• Data for processing:
(** ... and pays, right now. *)
Lemma honest_claim_pays st p r t h b proof ck :
  lp_vaults_distinct P -> vault_reachable P known st ->
  vs_registries st !! p = Some r -> honest_snapshot r t -> collision_free known ->
  (h, b) ∈ mleaves t -> 0 < b -> vs_claims st !! (p, h) = None ->
  verify_proof (lp_snapshot_merkle_root r) (compute_leaf h b) proof = true ->
  exists st',
    claim_lp_proceeds (Some ck) h (mkClaimLpProceedsParams p b proof) st
      = Ok (st', [LpClaimProcessed p h (owed r b)])
    /\ vs_claims st' !! (p, h) <> None
    /\ forall k, lamports (vs_ledger st') k = lamports (vs_ledger st) k
         - to_account (lp_holder_pool_vault p) (owed r b) k + to_account h (owed r b) k.
Proof.
  intros HD Hreach Hr Hh Hcf Hin Hb Hfresh Hv.
  assert (Hinv := vault_reachable_inv _ _ HD _ Hreach).
  destruct (honest_claimed_by _ _ _ _ _ _ _ ck Hinv Hr Hh Hcf Hin Hb Hfresh Hv) as (L & Hcb & Hc).
  eexists. split_and!; [done|simpl; by rewrite lookup_insert_eq|apply (claim_lamports _ _ _ _ _ _ _ _ Hcb)].
Qed.
(** ** Locked-LP evidence *)

(** The crate's own copy of the locker facts. *)
Module uncx.
Definition PROGRAM_ID : Pubkey :=
  Eval vm_compute in pubkey "GsSCS3vPWrtJ5Y9aEVVT65fmrex5P5RGHXdZvsdbWgfo".
Definition TOKEN_LOCK_DISC : list byte := [x49; xe4; x90; xf1; x9a; x2c; x5d; xee].
Definition TOKEN_LOCK_SEED : list byte := bytes_of "uncx_locker".
Definition TOKEN_LOCK_SIZE : nat := 146.
Definition AMM_ID : nat := 9.
Definition LP_MINT : nat := 41.
Definition LOCK_GLOBAL_ID : nat := 73.
Definition CURRENT_LOCKED_AMOUNT : nat := 106.
Definition LOCK_OWNER : nat := 114.
Definition token_lock_address `{PdaDerivation} (lock_global_id : Z) : Pubkey :=
  fst (find_program_address [TOKEN_LOCK_SEED; le_bytes 8 lock_global_id] PROGRAM_ID).
Definition marker_address `{PdaDerivation} (amm_id : Pubkey) : Pubkey :=
  fst (find_program_address [bytes_of "global_lp_tracker"; amm_id] PROGRAM_ID).
End uncx.

(** [uncx_constants_match_the_scanner_adapter]: the two copies agree. *)
Lemma uncx_matches_scanner_adapter `{PdaDerivation} :
  uncx.PROGRAM_ID = Locker.UNCX_PROGRAM_ID /\ uncx.TOKEN_LOCK_DISC = Locker.TOKEN_LOCK_DISC
  /\ uncx.TOKEN_LOCK_SIZE = Locker.TOKEN_LOCK_SIZE /\ uncx.AMM_ID = Locker.AMM_ID
  /\ uncx.LP_MINT = Locker.LOCK_LP_MINT /\ uncx.LOCK_GLOBAL_ID = Locker.LOCK_GLOBAL_ID
  /\ uncx.CURRENT_LOCKED_AMOUNT = Locker.CURRENT_LOCKED_AMOUNT
  /\ (forall id, uncx.token_lock_address id = Locker.token_lock_address id)
  /\ (forall amm, uncx.marker_address amm = Locker.marker_address amm).
Proof. split_and!; reflexivity. Qed.

Record TokenLockRecord := mkTokenLockRecord {
  tl_address : Pubkey;
  lock_global_id : Z;                 (* u64 *)
  current_locked_amount : Z;          (* u64 *)
  lock_owner : Pubkey;
}.

#[export] Instance TokenLockRecord_eq_dec : EqDecision TokenLockRecord.
Proof. solve_decision. Defined.

Section Locks.
Context `{PdaDerivation}.

Definition parse_token_lock (address : Pubkey) (data : list byte) (amm_id lp_mint : Pubkey)
    : result SnapshotError TokenLockRecord :=
  require (bool_decide (length data = uncx.TOKEN_LOCK_SIZE)) (LockRecordInvalid address "size");;
  require (bool_decide (take 8 data = uncx.TOKEN_LOCK_DISC)) (LockRecordInvalid address "discriminator");;
  let lock_global_id := le_Z (slice uncx.LOCK_GLOBAL_ID 8 data) in
  require (bool_decide (address = uncx.token_lock_address lock_global_id)) (LockRecordInvalid address "pda re-derivation");;
  require (bool_decide (slice uncx.AMM_ID 32 data = amm_id)) (LockRecordInvalid address "amm_id binding");;
  require (bool_decide (slice uncx.LP_MINT 32 data = lp_mint)) (LockRecordInvalid address "lp_mint binding");;
  mret (mkTokenLockRecord address lock_global_id (le_Z (slice uncx.CURRENT_LOCKED_AMOUNT 8 data))
    (slice uncx.LOCK_OWNER 32 data)).

Lemma parse_token_lock_iff address data amm_id lp_mint r :
  parse_token_lock address data amm_id lp_mint = Ok r <->
  length data = uncx.TOKEN_LOCK_SIZE /\ take 8 data = uncx.TOKEN_LOCK_DISC
  /\ address = uncx.token_lock_address (le_Z (slice uncx.LOCK_GLOBAL_ID 8 data))
  /\ slice uncx.AMM_ID 32 data = amm_id /\ slice uncx.LP_MINT 32 data = lp_mint
  /\ r = mkTokenLockRecord address (le_Z (slice uncx.LOCK_GLOBAL_ID 8 data))
           (le_Z (slice uncx.CURRENT_LOCKED_AMOUNT 8 data)) (slice uncx.LOCK_OWNER 32 data).
Proof.
  unfold parse_token_lock. split.
  - intros Hp. res_inv Hp. bool_simpl. done.
  - intros (? & ? & ? & ? & ? & ->). do 5 step_guard done. done.
Qed.
End Locks.

(** ** Raw SPL accounts, as the RPC source parses them *)

Definition SPL_ACCOUNT_SIZE : nat := 165.
Definition SPL_MINT_OFFSET : nat := 0.
Definition SPL_OWNER_OFFSET : nat := 32.
Definition SPL_AMOUNT_OFFSET : nat := 64.
Definition SPL_MINT_SIZE : nat := 82.
Definition SPL_MINT_SUPPLY_OFFSET : nat := 36.

Definition parse_spl_token_account (address : Pubkey) (data : list byte) (lp_mint : Pubkey)
    : result SnapshotError TokenAccountSnapshot :=
  require (bool_decide (length data = SPL_ACCOUNT_SIZE)) (Source "token account: unexpected size");;
  require (bool_decide (slice SPL_MINT_OFFSET 32 data = lp_mint))
    (Source "token account: mint field does not match the queried LP mint");;
  mret (mkTokenAccountSnapshot address (slice SPL_OWNER_OFFSET 32 data)
    (le_Z (slice SPL_AMOUNT_OFFSET 8 data))).

Definition parse_spl_mint_supply (account : AccountInfo) (token_program_id : Pubkey)
    : result SnapshotError Z :=
  require (bool_decide (ai_owner account = token_program_id))
    (Source "mint: owner is not the token program");;
  require (bool_decide (length (ai_data account) = SPL_MINT_SIZE)) (Source "mint: unexpected size");;
  mret (le_Z (slice SPL_MINT_SUPPLY_OFFSET 8 (ai_data account))).

Lemma parsed_amount_u64 address data lp_mint t :
  parse_spl_token_account address data lp_mint = Ok t -> is_u64 (tas_amount t).
Proof.
  unfold parse_spl_token_account. intros Hp. res_inv Hp. bool_simpl. simpl. apply le_Z_is_u.
  rewrite slice_length; [done|]. match goal with H : length data = _ |- _ => rewrite H end.
  unfold SPL_AMOUNT_OFFSET, SPL_ACCOUNT_SIZE. lia.
Qed.

Lemma parsed_owner_wf address data lp_mint t :
  parse_spl_token_account address data lp_mint = Ok t -> wf_key (tas_owner t).
Proof.
  unfold parse_spl_token_account. intros Hp. res_inv Hp. bool_simpl. simpl. unfold wf_key.
  rewrite slice_length; [done|]. match goal with H : length data = _ |- _ => rewrite H end.
  unfold SPL_OWNER_OFFSET, SPL_ACCOUNT_SIZE. lia.
Qed.

(** ** Sources *)

(** The two traits: what the builder reads. *)
Class LpAccountSource := {
  lp_mint_supply : Pubkey -> result SnapshotError MintSupply;
  token_accounts : Pubkey -> result SnapshotError (list TokenAccountSnapshot);
}.
Class LockedLpEvidence := {
  token_locks : Pubkey -> Pubkey -> result SnapshotError (list TokenLockRecord);
}.

(** The in-memory implementations. *)
Definition InMemorySource (mint : Pubkey) (slot supply : Z) (accounts : list TokenAccountSnapshot)
    : LpAccountSource := {|
  lp_mint_supply m :=
    require (bool_decide (m = mint)) (Source "in-memory source serves another mint");;
    mret (mkMintSupply supply slot);
  token_accounts m :=
    require (bool_decide (m = mint)) (Source "in-memory source serves another mint");;
    mret accounts;
|}.

(** The derived [Ord] of [TokenLockRecord]: address, id, amount, owner. *)
Definition lock_leb (a b : TokenLockRecord) : bool :=
  if bytes_ltb (tl_address a) (tl_address b) then true
  else if bytes_ltb (tl_address b) (tl_address a) then false
  else if lock_global_id a <? lock_global_id b then true
  else if lock_global_id b <? lock_global_id a then false
  else if current_locked_amount a <? current_locked_amount b then true
  else if current_locked_amount b <? current_locked_amount a then false
  else negb (bytes_ltb (lock_owner b) (lock_owner a)).
Definition lock_le (a b : TokenLockRecord) : Prop := lock_leb a b = true.
#[export] Instance lock_le_dec : RelDecision lock_le.
Proof. intros a b. unfold lock_le. apply _. Defined.

Definition sorted_records (records : list TokenLockRecord) : list TokenLockRecord :=
  merge_sort lock_le records.

Definition InMemoryLocks (amm_id lp_mint : Pubkey) (records : list TokenLockRecord)
    : LockedLpEvidence := {|
  token_locks a m :=
    require (bool_decide (a = amm_id) && bool_decide (m = lp_mint))
      (Source "in-memory lock evidence serves another pool");;
    mret (sorted_records records);
|}.

(** [InMemoryLocks::from_raw]'s loop. *)
Definition locks_from_raw `{PdaDerivation} (amm_id lp_mint : Pubkey)
    (raw : list (Pubkey * list byte)) : result SnapshotError (list TokenLockRecord) :=
  foldM (fun records r =>
    record ← parse_token_lock (fst r) (snd r) amm_id lp_mint; mret (records ++ [record])) [] raw.

(** ** The RPC sources

    The node behind the client is not trusted and not this repository's: two
    methods answer with whatever they like. *)

Inductive RpcFilterType :=
| DataSize (size : Z)
| Memcmp (offset : nat) (bytes : list byte).

Record RpcProgramAccountsConfig := mkRpcProgramAccountsConfig {
  filters : option (list RpcFilterType);
  sort_results : option bool;
}.
Definition gpa_config (fs : list RpcFilterType) : RpcProgramAccountsConfig :=
  mkRpcProgramAccountsConfig (Some fs) (Some true).

Class RpcClient := {
  (** the account, if any, and the context slot *)
  get_account_with_commitment : Pubkey -> result string (option AccountInfo * Z);
  get_program_accounts_with_config :
    Pubkey -> RpcProgramAccountsConfig -> result string (list (Pubkey * AccountInfo));
}.

Definition token_account_filters (lp_mint : Pubkey) : list RpcFilterType :=
  [DataSize (Z.of_nat SPL_ACCOUNT_SIZE); Memcmp SPL_MINT_OFFSET lp_mint].

Definition token_lock_filters (amm_id lp_mint : Pubkey) : list RpcFilterType :=
  [DataSize (Z.of_nat uncx.TOKEN_LOCK_SIZE); Memcmp 0 uncx.TOKEN_LOCK_DISC; Memcmp uncx.AMM_ID amm_id;
   Memcmp uncx.LP_MINT lp_mint].

(** [iter().map(f).collect::<Result<Vec<_>, _>>()] *)
Definition collect {A B} (f : A -> result SnapshotError B) (l : list A) : result SnapshotError (list B) :=
  foldM (fun out x => y ← f x; mret (out ++ [y])) [] l.

Lemma collect_Ok {A B} (f : A -> result SnapshotError B) l out :
  collect f l = Ok out -> Forall2 (fun x y => f x = Ok y) l out.
Proof.
  apply (foldM_ind _ (fun dn ys => Forall2 (fun x y => f x = Ok y) dn ys)); [constructor|].
  intros dn ys x ys' Hf Hs. apply bind_Ok in Hs as (y & Hy & Hs). injection Hs as <-.
  by apply Forall2_app; [|constructor].
Qed.

Section Rpc.
Context `{RpcClient}.

Definition RpcLpAccountSource (token_program_id : Pubkey) : LpAccountSource := {|
  lp_mint_supply lp_mint :=
    response ← map_err Source (get_account_with_commitment lp_mint);
    account ← ok_or (fst response) (Source "mint not found");
    amount ← parse_spl_mint_supply account token_program_id;
    mret (mkMintSupply amount (snd response));
  token_accounts lp_mint :=
    accounts ← map_err Source
      (get_program_accounts_with_config token_program_id (gpa_config (token_account_filters lp_mint)));
    collect (fun p => parse_spl_token_account (fst p) (ai_data (snd p)) lp_mint) accounts;
|}.

Definition RpcLockedLpEvidence `{PdaDerivation} : LockedLpEvidence := {|
  token_locks amm_id lp_mint :=
    accounts ← map_err Source
      (get_program_accounts_with_config uncx.PROGRAM_ID (gpa_config (token_lock_filters amm_id lp_mint)));
    records ← collect (fun p => parse_token_lock (fst p) (ai_data (snd p)) amm_id lp_mint) accounts;
    mret (sorted_records records);
|}.

(** [RpcLpAccountSource::new]: the classic token program. *)
Definition SPL_TOKEN_PROGRAM_ID : Pubkey :=
  Eval vm_compute in pubkey "TokenkegQfeZyiNwAJbNbGKPFXCWuBvf9Ss623VQ5DA".
Definition ClassicLpAccountSource : LpAccountSource := RpcLpAccountSource SPL_TOKEN_PROGRAM_ID.

Lemma rpc_accounts_u64 token_program_id lp_mint accounts :
  token_accounts (LpAccountSource := RpcLpAccountSource token_program_id) lp_mint = Ok accounts ->
  Forall (fun a => is_u64 (tas_amount a)) accounts.
Proof.
  cbn. intros Ha. apply bind_Ok in Ha as (raw & _ & Ha). apply collect_Ok in Ha.
  induction Ha as [|x y l k Hp _ IH]; constructor; [by eapply parsed_amount_u64|done].
Qed.

Lemma rpc_owners_wf token_program_id lp_mint accounts :
  token_accounts (LpAccountSource := RpcLpAccountSource token_program_id) lp_mint = Ok accounts ->
  Forall wf_key (map tas_owner accounts).
Proof.
  cbn. intros Ha. apply bind_Ok in Ha as (raw & _ & Ha). apply collect_Ok in Ha.
  induction Ha as [|x y l k Hp _ IH]; constructor; [by eapply parsed_owner_wf|done].
Qed.

(** The slot is the node's. *)
Lemma rpc_supply_slot token_program_id lp_mint supply :
  lp_mint_supply (LpAccountSource := RpcLpAccountSource token_program_id) lp_mint = Ok supply ->
  exists acc, get_account_with_commitment lp_mint = Ok (acc, ms_slot supply).
Proof.
  cbn. intros Hs. apply bind_Ok in Hs as ([acc slot] & Hr & Hs). apply bind_Ok in Hs as (a & _ & Hs).
  apply bind_Ok in Hs as (n & _ & Hs). injection Hs as <-. exists acc.
  by destruct (get_account_with_commitment lp_mint); [injection Hr as ->|].
Qed.

Lemma rpc_supply_u64 token_program_id lp_mint supply :
  lp_mint_supply (LpAccountSource := RpcLpAccountSource token_program_id) lp_mint = Ok supply ->
  is_u64 (ms_amount supply).
Proof.
  cbn. intros Hs. apply bind_Ok in Hs as (resp & _ & Hs). apply bind_Ok in Hs as (acc & _ & Hs).
  apply bind_Ok in Hs as (n & Hn & Hs). injection Hs as <-. unfold parse_spl_mint_supply in Hn.
  res_inv Hn. bool_simpl. apply le_Z_is_u. rewrite slice_length; [done|].
  match goal with H : length _ = _ |- _ => rewrite H end. unfold SPL_MINT_SUPPLY_OFFSET, SPL_MINT_SIZE. lia.
Qed.
End Rpc.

• Exercise requirements: All that belongs in the answer is an exact copy of the lines from the start of the records above through the line with "vs_registries st !!".

• Exercise answer:
(** ... and pays, right now. *)
Lemma honest_claim_pays st p r t h b proof ck :
  lp_vaults_distinct P -> vault_reachable P known st ->
  vs_registries st !! p = Some r -> honest_snapshot r t -> collision_free known ->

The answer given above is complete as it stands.